Zing Forum

Reading

Integration of Generative AI and Simulation Modeling: WSC 2026 Tutorial and Its Open-Source Practice Platform

The open-source project supporting the WSC 2026 tutorial provides a Pyodide-based multi-stage interactive application that demonstrates how to deeply integrate generative AI with simulation modeling, covering the complete workflow from problem definition to agent AI demonstration.

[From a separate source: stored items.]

(** * Orion: evolutionary budget scheduling and the dimension transformers

    A shallow embedding of [orion/algo/evolution_es.py] and
    [orion/core/worker/transformer.py], with the properties of the design
    document stated over it.

    Conventions of the embedding.
    - Python exceptions are values of [exception]; a call that may raise
      returns a [result].
    - Python [int] is [Z].  Python and numpy floats are idealised as the
      rationals [Q]: rounding, overflow and NaN are outside the model.
    - A [while True] loop takes a fuel argument, the number of passes it
      may make, and ends in [OutOfFuel] when that does not suffice. *)

From Stdlib Require Import ZArith QArith Qround Qpower String List Lia Lqa.
From stdpp Require Import base gmap list strings.

(** * Python values *)

Module Py.

Inductive exception :=
| AssertionError
| IndexError
| KeyError
| TypeError
| ValueError
| OverflowError
| ZeroDivisionError
| RuntimeError (msg : string)
| Unmodelled.

Inductive result (A : Type) :=
| Ok (a : A)
| Raise (e : exception).
Arguments Ok {A} a.
Arguments Raise {A} e.

#[global] Instance result_ret : MRet result := fun A a => Ok a.
#[global] Instance result_bind : MBind result := fun A B f m =>
  match m with
  | Ok a => f a
  | Raise e => Raise e
  end.

(** The names that [Dimension.type], [domain_type] and [target_type]
    take. *)
Inductive type_name := real | integer | categorical | fidelity | invariant.

#[global] Instance type_name_eq_dec : EqDecision type_name.
Proof. solve_decision. Defined.
Lemma foldr_Zadd_insert (l : list Z) (j : nat) (a b : Z) :
  l !! j = Some a →
  foldr Z.add 0 (<[j := b]> l) = foldr Z.add 0 l - a + b.
Proof.
  revert j. induction l as [| x l IH]; intros [| j] H; try done.
  - cbn in *. simplify_eq. lia.
  - specialize (IH j H).
    change (<[S j := b]> (x :: l)) with (x :: <[j := b]> l).
    cbn [foldr]. lia.
Qed.

Lemma Forall_Qle_insert (l : list Q) (j : nat) (b : Q) :
  (0 <= b)%Q → Forall (Qle 0) l → Forall (Qle 0) (<[j := b]> l).
Proof. intros Hb Hl. by apply Forall_insert. Qed.

Section AdvanceLoop.

Import Seeding.

Variable get_node_index : Network → Z → result Z.
Variable get_index : list Demographic → Z → result Z.
Variable get_style : string → result unit.

Local Abbreviation advance :=
  (advance_additional get_node_index get_index get_style).

Local Ltac run_event :=
  cbv [mbind M_bind mret M_ret select_network current get put lift
         Console.recorded Console.print Console.rule Console.warning
         Console.error try_except seed_try write_play_suscept read_play
         write_play st_local st_network st_infections st_console fst snd].

(** The state reached is of the expected shape. *)
Local Ltac reached :=
  let E := fresh in
  intros E; injection E as <- <-; eexists _, _, _;
  split; [reflexivity |]; cbn [nodes play_suscept work play];
  rewrite ?length_insert; repeat split; done.

(** The same after the handler of the [try] block has run. *)
Local Ltac handled :=
  destruct (get_style "error") as [[] |]; reached.

(** Play susceptibles of the network plus stage-0 play infections. *)
Local Abbreviation at_play net inf :=
  (Qplus (foldr Qplus 0%Q (play_suscept (nodes net)))
         (inject_Z (foldr Z.add 0%Z (hd [] (play inf))))).

Local Abbreviation single_step net inf r s' :=
  (∃ net' inf' log',
     s' = mkState (ANetwork net') inf' RefArg log'
     ∧ length (play_suscept (nodes net')) = length (play_suscept (nodes net))
     ∧ (Forall (Qle 0) (play_suscept (nodes net)) →
        Forall (Qle 0) (play_suscept (nodes net')))
     ∧ work inf' = work inf
     ∧ (r = Ok () → Qeq (at_play net' inf') (at_play net inf))).

Lemma seed_event_single (day : Z) (seed : Seed) (net : Network)
    (inf : Infections) (log : list ConsoleMsg) (r : result unit)
    (s' : State) :
  seed_event get_node_index get_index get_style day seed
    (mkState (ANetwork net) inf RefArg log) = (r, s') →
  single_step net inf r s'.
Proof.
  unfold seed_event. case_bool_decide; [| reached].
  run_event.
  destruct (get_node_index net (seed_ward seed)) as [ward |] eqn:Hw;
    [| handled].
  destruct (py_index (play_suscept (nodes net)) ward) as [suscept |] eqn:Hs;
    [| handled].
  destruct (Qltb suscept (inject_Z (seed_num seed))) eqn:Hlt.
  { destruct (get_style "warning") as [[] |]; [reached | handled]. }
  apply Qltb_ge in Hlt.
  destruct (py_setitem (play_suscept (nodes net)) ward _) as [ps |] eqn:Hps;
    [| handled].
  apply py_index_inv in Hs as (j & Hj & Hsj).
  apply py_setitem_inv in Hps as (j' & Hj' & ->).
  assert (j' = j) as -> by congruence.
  run_event.
  assert (Hnn : Forall (Qle 0) (play_suscept (nodes net)) →
                Forall (Qle 0)
                  (<[j := (suscept - inject_Z (seed_num seed))%Q]>
                     (play_suscept (nodes net)))).
  { apply Forall_Qle_insert. lra. }
  destruct (py_index (play inf) 0) as [row |] eqn:Hrow; [| handled].
  destruct (py_index row ward) as [v |] eqn:Hv; [| handled].
  destruct (py_setitem row ward _) as [row' |] eqn:Hrow'; [| handled].
  destruct (py_setitem (play inf) 0 row') as [p' |] eqn:Hp'; [| handled].
  intros E. injection E as <- <-. eexists _, _, _.
  split; [reflexivity |]. cbn [nodes play_suscept work play].
  rewrite length_insert. repeat split; [done |]. intros _.
  apply py_index_inv in Hrow as (j0 & Hj0 & Hrow).
  apply py_index_inv in Hv as (k & Hk & Hv).
  apply py_setitem_inv in Hrow' as (k' & Hk' & ->).
  apply py_setitem_inv in Hp' as (j0' & Hj0' & ->).
  assert (k' = k) as -> by congruence.
  assert (j0' = j0) as -> by congruence.
  assert (j0 = 0%nat) as ->.
  { unfold py_slot in Hj0.
    rewrite (bool_decide_eq_false_2 (0 < 0)) in Hj0 by lia.
    case_bool_decide; by simplify_eq. }
  destruct (play inf) as [| row0 p]; [done |].
  cbn in Hrow. injection Hrow as ->.
  change (hd [] (<[0%nat := <[k := v + seed_num seed]> row]> (row :: p)))
    with (<[k := v + seed_num seed]> row).
  rewrite (foldr_Qplus_insert _ _ _ _ Hsj), (foldr_Zadd_insert _ _ _ _ Hv).
  cbn [hd].
  replace (foldr Z.add 0 row - v + (v + seed_num seed))
    with (foldr Z.add 0 row + seed_num seed) by lia.
  rewrite inject_Z_plus. ring.
Qed.
(** * framebuffer-go: the pixel surface of [framebuffer.go]

    A shallow embedding of package [framebuffer] (one file,
    [src/framebuffer.go]) together with the little of Go and of its
    [os], [image] and [image/color] packages that the file relies on,
    followed by the properties of the surface: pixel addressing, what
    [At] reads, the shape of the buffer, and what [Flush], [Close] and
    [Open] do with the device handle. *)

From Stdlib Require Import ZArith Lia String.
From Stdlib Require Import Strings.Byte.
From stdpp Require Import base list.

Local Open Scope Z_scope.

(* ===================================================================== *)
(** ** Go's machine integers                                              *)
(* ===================================================================== *)

(** Go's [int] is 32 or 64 bits wide, depending on the target; the XXX
    comment in [Open] is about the narrow case.  Everything below is
    parametric in the width. *)
Inductive intSize := Int32 | Int64.

Definition intBits (sz : intSize) : Z :=
  match sz with Int32 => 32 | Int64 => 64 end.

Definition maxInt (sz : intSize) : Z := 2 ^ (intBits sz - 1) - 1.
Definition minInt (sz : intSize) : Z := - 2 ^ (intBits sz - 1).

(** Two's complement wrap-around of a mathematical integer into [int]. *)
Definition wrap (sz : intSize) (z : Z) : Z :=
  (z + 2 ^ (intBits sz - 1)) mod 2 ^ intBits sz - 2 ^ (intBits sz - 1).

Definition int_add (sz : intSize) (a b : Z) : Z := wrap sz (a + b).
Definition int_mul (sz : intSize) (a b : Z) : Z := wrap sz (a * b).

(** [int(u)] for [u] of type [uint32] (C's [__u32]): zero-extend, then
    truncate to the width of [int]. *)
Definition int_of_uint32 (sz : intSize) (u : Z) : Z := wrap sz u.

Definition maxUint32 : Z := 2 ^ 32 - 1.

(** [uint8(v)] for [v] of type [uint32]: the low eight bits. *)
Definition uint8 (v : Z) : byte :=
  match Byte.of_N (Z.to_N (v mod 256)) with
  | Some b => b
  | None => "000"%byte
  end.

Definition byte_val (b : byte) : Z := Z.of_N (Byte.to_N b).

(** Length of a slice, as Go's [len]. *)
Definition len {A} (l : list A) : Z := Z.of_nat (length l).

(* ===================================================================== *)
(** ** Errors and run-time panics                                         *)
(* ===================================================================== *)

(** Values of Go's [error] interface that occur here: [errors.New],
    a [syscall.Errno], and [*fs.PathError] as package [os] wraps them. *)
Inductive error :=
| errorString (s : string)
| Errno (n : Z)
| PathError (op path : string) (err : error).

Inductive panic :=
| IndexOutOfRange (i n : Z)     (* index out of range [i] with length n *)
| MakeSliceLen.                 (* makeslice: len out of range *)

(** What a call that cannot change the surface comes to. *)
Inductive result (A : Type) :=
| Ok (a : A)
| Panicked (p : panic).
Arguments Ok {A} a.
Arguments Panicked {A} p.

(** [make([]byte, n)] for [n] of type [uint32]: [n] is converted to
    [int]; a negative length panics, otherwise the slice is zeroed. *)
Definition make_bytes (sz : intSize) (n : Z) : result (list byte) :=
  let l := int_of_uint32 sz n in
  if l <? 0 then Panicked MakeSliceLen
  else Ok (replicate (Z.to_nat l) "000"%byte).

(* ===================================================================== *)
(** ** Package image/color                                                *)
(* ===================================================================== *)

Module color.

(** [color.RGBA]: four 8-bit channels. *)
Record RGBA := mkRGBA { R : byte; G : byte; B : byte; A : byte }.

(** [color.RGBA64]: four 16-bit channels. *)
Record RGBA64 := mkRGBA64 { R16 : Z; G16 : Z; B16 : Z; A16 : Z }.

(** The interface [color.Color]: its one method [RGBA()] returns four
    [uint32] intensities. *)
Class Color (C : Type) := Color_RGBA : C -> Z * Z * Z * Z.

(** [func (c RGBA) RGBA()]: [r = uint32(c.R); r |= r << 8], and so on
    for the other channels. *)
Definition spread (c : byte) : Z :=
  let r := byte_val c in Z.lor r (Z.shiftl r 8).

#[global] Instance RGBA_Color : Color RGBA :=
  fun c => (spread (R c), spread (G c), spread (B c), spread (A c)).

(** [func (c RGBA64) RGBA()] returns the fields as they are. *)
#[global] Instance RGBA64_Color : Color RGBA64 :=
  fun c => (R16 c, G16 c, B16 c, A16 c).

Inductive Model := RGBAModel | RGBA64Model | NRGBAModel | GrayModel.

End color.

(* ===================================================================== *)
(** ** Package image                                                      *)
(* ===================================================================== *)

Module image.

Record Point := mkPoint { X : Z; Y : Z }.
Record Rectangle := mkRectangle { Min : Point; Max : Point }.

(** [func (p Point) In(r Rectangle) bool] *)
Definition In (p : Point) (r : Rectangle) : bool :=
  (X (Min r) <=? X p) && (X p <? X (Max r)) &&
  (Y (Min r) <=? Y p) && (Y p <? Y (Max r)).

End image.

(* ===================================================================== *)
(** ** Package os: a handle on the device                                 *)
(* ===================================================================== *)

(** The device behind the handle is Go's [os.File] over a descriptor that
    the set-up collaborator has opened.  The model keeps what the surface
    can observe of it: whether the descriptor was opened for appending,
    where the file ends, the write cursor, the chunks the device has
    taken (offset and bytes), and how the driver answers each call that
    reaches it.  A handle also records the calls made on it. *)
Module os.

生成式AI仿真建模WSCPyodide大语言模型离散事件仿真智能体AI开源教程
Published 2026-05-03 11:11Recent activity 2026-05-03 11:21Estimated read 7 min
Integration of Generative AI and Simulation Modeling: WSC 2026 Tutorial and Its Open-Source Practice Platform
1

Section 01

Integration of Generative AI and Simulation Modeling: Guide to WSC2026 Tutorial and Open-Source Practice Platform

In the intersection of artificial intelligence and system simulation, the deep integration of generative AI and traditional simulation modeling is opening up new possibilities. WSC2026 (Winter Simulation Conference) will launch a tutorial on this topic, and the supporting open-source project has been released—a Pyodide-based multi-stage interactive application that demonstrates the complete workflow from problem definition to agent AI demonstration, providing researchers and practitioners with a hands-on experimental platform.

2

Section 02

Era Background: Challenges of Traditional Simulation Modeling and Solutions from Generative AI

Traditional simulation modeling is crucial in fields like manufacturing and logistics, but it faces challenges such as high modeling barriers, long development cycles, complex experimental design, and difficulty in result interpretation. Generative AI (e.g., large language models) can understand natural language requirements, automatically generate code, and explain results, making 'conversational simulation development' possible, lowering barriers, and improving efficiency.

3

Section 03

Core of WSC2026 Tutorial: Six-Stage Framework for Integrating Generative AI into Simulation

The tutorial divides the simulation lifecycle into six phases:

  1. Phase0: Problem Definition and Requirement Analysis (AI assists in translating requirements, identifying boundaries, and generating conceptual models);
  2. Phase1a: Input Modeling and Data Preparation (AI analyzes data, generates missing value estimates, and cleans code);
  3. Phase1b: Model Construction and Implementation (converting natural language to simulation code, generating components and documents);
  4. Phase2: Model Execution and Operation (AI monitors status, dynamically adjusts parameters, and generates logs);
  5. Phase3: Experimental Design and Result Analysis (AI automatically designs experiments, performs intelligent sampling, and explains results);
  6. MCP Agent AI Demonstration (AI agents independently call simulations, multi-agent collaborative decision-making).
4

Section 04

Technical Architecture of the Open-Source Practice Platform: Pyodide-Based Multi-Stage Interactive Application

The supporting open-source project is a Pyodide-based multi-tab web application with the following features:

  • Pyodide: In-browser Python environment, zero installation, supports scientific libraries, offline availability, secure sandbox;
  • Multi-stage interactive interface: Modules divided by phases, automatic data transfer, support for saving and loading;
  • Modular design: Easy to replace models, connect to different AI backends, and add custom components.
5

Section 05

Practical Application Scenarios and Value: Direct Applications Across Multiple Domains

The platform has value in multiple scenarios:

  • Education and training: Experiments without environment configuration, progressive learning, AI teaching assistants;
  • Industrial consulting: Rapid proof of concept, interactive requirement clarification, automatic document generation;
  • Academic research: Exploring new human-machine collaboration models, evaluating AI effects, building reproducible platforms;
  • Enterprise internal use: Lowering modeling barriers, accelerating iteration, improving result interpretability.
6

Section 06

Key Considerations for Technical Implementation: Core Points to Ensure Integration Effectiveness

When integrating generative AI into simulation, the following points need attention:

  • Model accuracy and verification: Human-machine collaborative verification, automated testing, domain expert validation;
  • Prompt engineering and context management: Custom prompt templates, managing dialogue context, optimizing prompts;
  • Computing resources and response time: Optimizing Pyodide performance, asynchronous processing, timeout retry mechanisms.
7

Section 07

Community Participation and Future Outlook: Open-Source Collaboration and Integrated Development

The open-source project welcomes community contributions (bug reports, cases, AI integration improvements). Future outlook: More natural language-to-model conversion, intelligent experimental design, AI-driven insights, and widespread human-machine collaboration models.

8

Section 08

Summary: The New Era of AI-Enhanced Simulation is Coming

The WSC2026 tutorial and open-source platform provide methodologies and tools for the integration of generative AI and simulation. Whether you are a senior practitioner, student, or technical personnel, it is worth trying. It demonstrates current capabilities and points to the future direction—the new era of AI-enhanced intelligent and efficient simulation is coming.